Lemma ref_opens_ok config dirs h : forall vs, (forall p, p ∈ dirs -> is_Some (nodes h !! p)) ->
  exists rf vs', ref_opens config dirs h vs = Some (rf, vs') /\ length rf = length dirs.
Proof using.
  induction dirs as [|p dirs IH]; intros vs D; cbn [ref_opens]; [by exists [], vs|]. unfold ref_open. destruct (D p) as [n ->]; [left|].
  cbn [mbind option_bind]. destruct (_ && _).
  - cbn [mbind option_bind fst snd]. destruct (IH vs) as (rf & vs' & -> & Hl); [intros; apply D; by right|]. cbn. eexists _, _. split; [done|]. cbn. by rewrite Hl.
  - destruct (visited_insert _ _) as [fresh vs1]. cbn [mbind option_bind fst snd].
    destruct (IH vs1) as (rf & vs' & -> & Hl); [intros; apply D; by right|]. cbn. eexists _, _. split; [done|]. cbn. by rewrite Hl.
Qed.

Context (config : config_t) (Hfair : forall k, 0%nat ∈ delivers k \/ 0%nat ∈ delivers (S k)) (Hint : forall k, sigint_at k = false).

(** Opening with its drain. *)
Lemma phase_1 (fuel : nat) dirs s rf vs : ref_opens config dirs (b_heap s) (b_visited s) = Some (rf, vs) -> length rf = length dirs ->
  flight s = [] -> (length dirs <= fuel)%nat ->
  exists s1 s', open_dirs config 0 dirs (s <| o_remaining := 0 |> <| fds := replicate (length dirs) (-1) |>) = Some s1 /\
    drain fuel o_remaining s1 = Some s' /\ flight s' = [] /\ b_heap s' = b_heap s /\ b_visited s' = vs /\ map norm (fds s') = rf /\ closed s' ≡ₚ closed s.
Proof using Hfair Hint.
  intros Hr Hl Hf Hfuel. set (s0 := s <| o_remaining := 0 |> <| fds := _ |>).
  assert (flight s0 = [] /\ b_heap s0 = b_heap s /\ b_visited s0 = b_visited s /\ length (fds s0) = length dirs /\ o_remaining s0 = 0 /\ closed s0 = closed s)
    as (E1 & E2 & E3 & E4 & E5 & E6) by (unfold s0; cbn; by rewrite length_replicate).
  clearbody s0. destruct (open_dirs_ok config dirs 0 s0 rf vs) as (s1 & R1 & B1 & B2 & B3 & B4 & B5 & B5' & B6 & B7 & B8 & B9);
    rewrite ?E1, ?E2, ?E3, ?E4, ?E5; try done; [by constructor|by intros x ?%not_elem_of_nil|].
  assert (opens_only (flight s1)) as Oo by (apply opens_only_ok; [done|by rewrite B8, E1]).
  destruct (drain_ok Hfair Hint o_remaining fuel s1 B5) as (s' & R2 & F2 & C2 & D2).
  { intros s2 [S1 _ _ S4]. assert (opens_only (flight s2)) as Oo2 by (intros o Ho; apply Oo, S4, Ho).
    assert (o_remaining (settle (flight s2) s2) = o_remaining (settle (flight s1) s1)) as Eq by (unfold settled, core in S1; congruence).
    rewrite !settle_opens in Eq by done. lia. }
  { rewrite E1 in B9. cbn in B9. lia. }
  exists s1, s'. split; [done|]. split; [done|]. split; [done|]. unfold settled in C2. destruct (settle_parts (flight s1) s1) as (P1 & P2 & P3).
  assert (fds s' = opens_to (flight s1) (fds s1) /\ b_heap s' = b_heap s1 /\ b_visited s' = b_visited s1) as (Q1 & Q2 & Q3).
  { rewrite <- (opens_heap (flight s1) (b_heap s1) Oo), <- P1, <- P2, <- P3. unfold core in C2. split_and!; congruence. }
  split; [congruence|]. split; [congruence|]. split.
  - rewrite Q1. fold (end_fds s1). rewrite B4. cbn [take]. rewrite drop_ge; [by rewrite app_nil_r|]. unfold end_fds. rewrite length_map, opens_to_length. lia.
  - rewrite D2, B7, B8, E1, E6. by rewrite app_nil_r.
Qed.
= = = = =
### ABOUT THIS EXERCISE
Output the entire listing precisely as it stands.

### WRITTEN RESPONSE
Lemma ref_opens_ok config dirs h : forall vs, (forall p, p ∈ dirs -> is_Some (nodes h !! p)) ->
  exists rf vs', ref_opens config dirs h vs = Some (rf, vs') /\ length rf = length dirs.
Proof using.
  induction dirs as [|p dirs IH]; intros vs D; cbn [ref_opens]; [by exists [], vs|]. unfold ref_open. destruct (D p) as [n ->]; [left|].
  cbn [mbind option_bind]. destruct (_ && _).
  - cbn [mbind option_bind fst snd]. destruct (IH vs) as (rf & vs' & -> & Hl); [intros; apply D; by right|]. cbn. eexists _, _. split; [done|]. cbn. by rewrite Hl.
  - destruct (visited_insert _ _) as [fresh vs1]. cbn [mbind option_bind fst snd].
    destruct (IH vs1) as (rf & vs' & -> & Hl); [intros; apply D; by right|]. cbn. eexists _, _. split; [done|]. cbn. by rewrite Hl.
Qed.

Context (config : config_t) (Hfair : forall k, 0%nat ∈ delivers k \/ 0%nat ∈ delivers (S k)) (Hint : forall k, sigint_at k = false).

(** Opening with its drain. *)
Lemma phase_1 (fuel : nat) dirs s rf vs : ref_opens config dirs (b_heap s) (b_visited s) = Some (rf, vs) -> length rf = length dirs ->
  flight s = [] -> (length dirs <= fuel)%nat ->
  exists s1 s', open_dirs config 0 dirs (s <| o_remaining := 0 |> <| fds := replicate (length dirs) (-1) |>) = Some s1 /\
    drain fuel o_remaining s1 = Some s' /\ flight s' = [] /\ b_heap s' = b_heap s /\ b_visited s' = vs /\ map norm (fds s') = rf /\ closed s' ≡ₚ closed s.
Proof using Hfair Hint.
  intros Hr Hl Hf Hfuel. set (s0 := s <| o_remaining := 0 |> <| fds := _ |>).
  assert (flight s0 = [] /\ b_heap s0 = b_heap s /\ b_visited s0 = b_visited s /\ length (fds s0) = length dirs /\ o_remaining s0 = 0 /\ closed s0 = closed s)
    as (E1 & E2 & E3 & E4 & E5 & E6) by (unfold s0; cbn; by rewrite length_replicate).
  clearbody s0. destruct (open_dirs_ok config dirs 0 s0 rf vs) as (s1 & R1 & B1 & B2 & B3 & B4 & B5 & B5' & B6 & B7 & B8 & B9);
    rewrite ?E1, ?E2, ?E3, ?E4, ?E5; try done; [by constructor|by intros x ?%not_elem_of_nil|].
  assert (opens_only (flight s1)) as Oo by (apply opens_only_ok; [done|by rewrite B8, E1]).
  destruct (drain_ok Hfair Hint o_remaining fuel s1 B5) as (s' & R2 & F2 & C2 & D2).
  { intros s2 [S1 _ _ S4]. assert (opens_only (flight s2)) as Oo2 by (intros o Ho; apply Oo, S4, Ho).
    assert (o_remaining (settle (flight s2) s2) = o_remaining (settle (flight s1) s1)) as Eq by (unfold settled, core in S1; congruence).
    rewrite !settle_opens in Eq by done. lia. }
  { rewrite E1 in B9. cbn in B9. lia. }
  exists s1, s'. split; [done|]. split; [done|]. split; [done|]. unfold settled in C2. destruct (settle_parts (flight s1) s1) as (P1 & P2 & P3).
  assert (fds s' = opens_to (flight s1) (fds s1) /\ b_heap s' = b_heap s1 /\ b_visited s' = b_visited s1) as (Q1 & Q2 & Q3).
  { rewrite <- (opens_heap (flight s1) (b_heap s1) Oo), <- P1, <- P2, <- P3. unfold core in C2. split_and!; congruence. }
  split; [congruence|]. split; [congruence|]. split.
  - rewrite Q1. fold (end_fds s1). rewrite B4. cbn [take]. rewrite drop_ge; [by rewrite app_nil_r|]. unfold end_fds. rewrite length_map, opens_to_length. lia.
  - rewrite D2, B7, B8, E1, E6. by rewrite app_nil_r.
Qed.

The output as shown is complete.